After waiting a few weeks for a replacement TMS4416 set to arrive from AliExpress (also tested with the RAM tester on arrival, to make sure all of them were good,) I slapped one into the board and reassembled the computer.

At first, I just got garbage on the screen, both floppy drives ran non-stop, and nothing seemed to be happening no matter how long I waited for a boot. I began to fret, but eventually figured out that I had plugged the floppy cable into the motherboard one row off. The way I figured that out is: the 74LS368 bus driver on each of the TEAC floppy drives was getting white hot.
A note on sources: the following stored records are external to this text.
Section worker.
  Context `{C : Core} (pid : string).
Lemma settle_commit_steps i oid : stepwise pid (settle_commit pid i oid).
Proof. unfold settle_commit. walk. Qed.
#[local] Hint Resolve settle_commit_steps : stepwise.
Lemma settle_error_steps i e : stepwise pid (settle_error pid i e).
Proof. unfold settle_error. walk. Qed.
Lemma recover_one_steps i : stepwise pid (recover_one pid i).
Proof. unfold recover_one. walk. Qed.
#[local] Hint Resolve settle_error_steps recover_one_steps : stepwise.
Lemma recover_all_steps l : stepwise pid (recover_all pid l).
Proof. induction l; cbn; walk. Qed.
#[local] Hint Resolve recover_all_steps : stepwise.
Lemma recover_running_steps : stepwise pid (recover_running pid).
Proof. unfold recover_running, running. walk. Qed.
(** A claimed receipt is executed at most once before the worker goes on. *)
Lemma execute_steps i w l :
  rtc (worker_step pid) (w, receipt_id i :: l) (fst (execute i w), l).
Proof.
  unfold execute. unfold sbind at 1, slift. destruct (_validated_intent i) as [payload|e]; [|apply rtc_once, worker_forgets].
  unfold sbind at 1. destruct (let* v := item payload "operation" in Ok (str v)) as [operation|e];
    [|apply rtc_once, worker_forgets].
  unfold sbind at 1. destruct (arguments i payload operation) as [args|e]; [|apply rtc_once, worker_forgets].
  eapply rtc_l; [apply worker_executes|]. apply (stepwise_repo pid (core_mutate args operation)).
Qed.
Lemma process_one_steps : stepwise pid (process_one pid).
Proof.
  unfold process_one. apply stepwise_bind; [walk|]. intros _. apply stepwise_bind; [walk|]. intros now w l.
  unfold sbind at 1, on_store. destruct (claim_next pid now (w_store w)) as [s r] eqn:E.
  destruct r as [[i|]|e].
  - eapply rtc_l; [apply (worker_claims _ _ _ _ _ _ E)|]. unfold sbind at 1, catch, sbind at 1, attempt.
    unfold sbind at 1.
    pose proof (execute_steps i (with_store w s) l) as H. change (MkWorld _ s _ _ _) with (with_store w s).
    destruct (execute i (with_store w s)) as [w1 [oid|e]]; cbn in H.
    + etrans; [exact H|]. refine (stepwise_bind pid (do* r := attempt (settle_commit pid i oid) in
        match r with Ok a => sret a | Raise e => settle_error pid i e end) (fun row => sret (Some row)) _ _ w1 l); walk.
    + etrans; [exact H|]. refine (stepwise_bind pid (settle_error pid i e) (fun row => sret (Some row)) _ _ w1 l); walk.
  - apply rtc_once. pose proof (store_operates pid w l (ClaimNext now)) as H. cbn in H. by rewrite E in H.
  - apply rtc_once. pose proof (store_operates pid w l (ClaimNext now)) as H. cbn in H. by rewrite E in H.
Qed.
#[local] Hint Resolve recover_running_steps process_one_steps : stepwise.
Lemma process_batch_steps limit : stepwise pid (process_batch pid limit).
Proof. induction limit; cbn; walk. Qed.
#[local] Hint Resolve process_batch_steps : stepwise.
Lemma record_push_steps job lease candidate code :
  stepwise pid (_record_admitted_push_observation pid job lease candidate code).
Proof. unfold _record_admitted_push_observation. walk. Qed.
#[local] Hint Resolve record_push_steps : stepwise.
Lemma publish_if_needed_steps pending here there : stepwise pid (_publish_if_needed pid pending here there).
Proof. unfold _publish_if_needed. walk. Qed.
Lemma resolve_jobs_steps l here there : stepwise pid (resolve_jobs pid l here there).
Proof. induction l; cbn; walk. Qed.
#[local] Hint Resolve publish_if_needed_steps resolve_jobs_steps : stepwise.
Lemma recover_outstanding_steps here there : stepwise pid (_recover_outstanding_publications pid here there).
Proof. unfold _recover_outstanding_publications, recoverable_publications. walk. Qed.
Lemma fail_all_steps l code : stepwise pid (fail_all pid l code).
Proof. induction l; cbn; walk. Qed.
Lemma finish_publications_steps l here there : stepwise pid (_finish_publications pid l here there).
Proof. induction l; cbn; walk. Qed.
Lemma timed_out_steps l : stepwise pid (timed_out pid l).
Proof. induction l; cbn; walk. Qed.
#[local] Hint Resolve recover_outstanding_steps fail_all_steps finish_publications_steps timed_out_steps : stepwise.
Lemma publish_selected_steps l : stepwise pid (_publish_selected pid l).
Proof. unfold _publish_selected. walk. Qed.
#[local] Hint Resolve publish_selected_steps : stepwise.

(** The service only takes such steps.  Every run of the executor (recovery
    of interrupted receipts, then a batch) and of the publisher, with every
    answer of Git and of the coordinator and whether it returns or raises, is a
    sequence of the steps of [worker_step] that leaves no claim behind. *)
Theorem service_takes_steps lock limit w l : stepwise pid lock ->
  rtc (worker_step pid) (w, l) (fst (process_pending pid lock limit w), l) /\
  rtc (worker_step pid) (w, l) (fst (publish_pending pid w), l).
Proof.
  intros Hlock. split.
  - revert w l. change (stepwise pid (process_pending pid lock limit)). unfold process_pending. walk.
  - revert w l. change (stepwise pid (publish_pending pid)). unfold publish_pending, pending_publication. walk.
Qed.
End worker.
Oops!

The Sanyo's DOS startup screen, after replacing the bad TMS4416 at U13. No more red garbage!

Hey, look at that. We have no more stuck red behind our text!

To make sure blue was still working, I wrote a quick program to cycle through all eight colours:

10 FOR I = 0 TO 7
20  X = 80 * I
30  LINE (X,0)-(X + 80, 200),I,BF
40 NEXT I
50 WHILE C$ = ""
60  C$ = INKEY$
70 WEND

Here’s how it looks in MAME:

The colour test bars, as seen in MAME. Black, blue, green, teal, red, purple, yellow, white. A cursor is blinking on the left side, ignore that.

And on the real hardware:

The colour test bars. Black, blue, green, teal, red, purple, yellow, white.

Yes, I’d say the colour problem is fixed. And I got to test the (barely functional) keyboard, too. Time to relax by hyper-fixating on another broken part of this odd computer.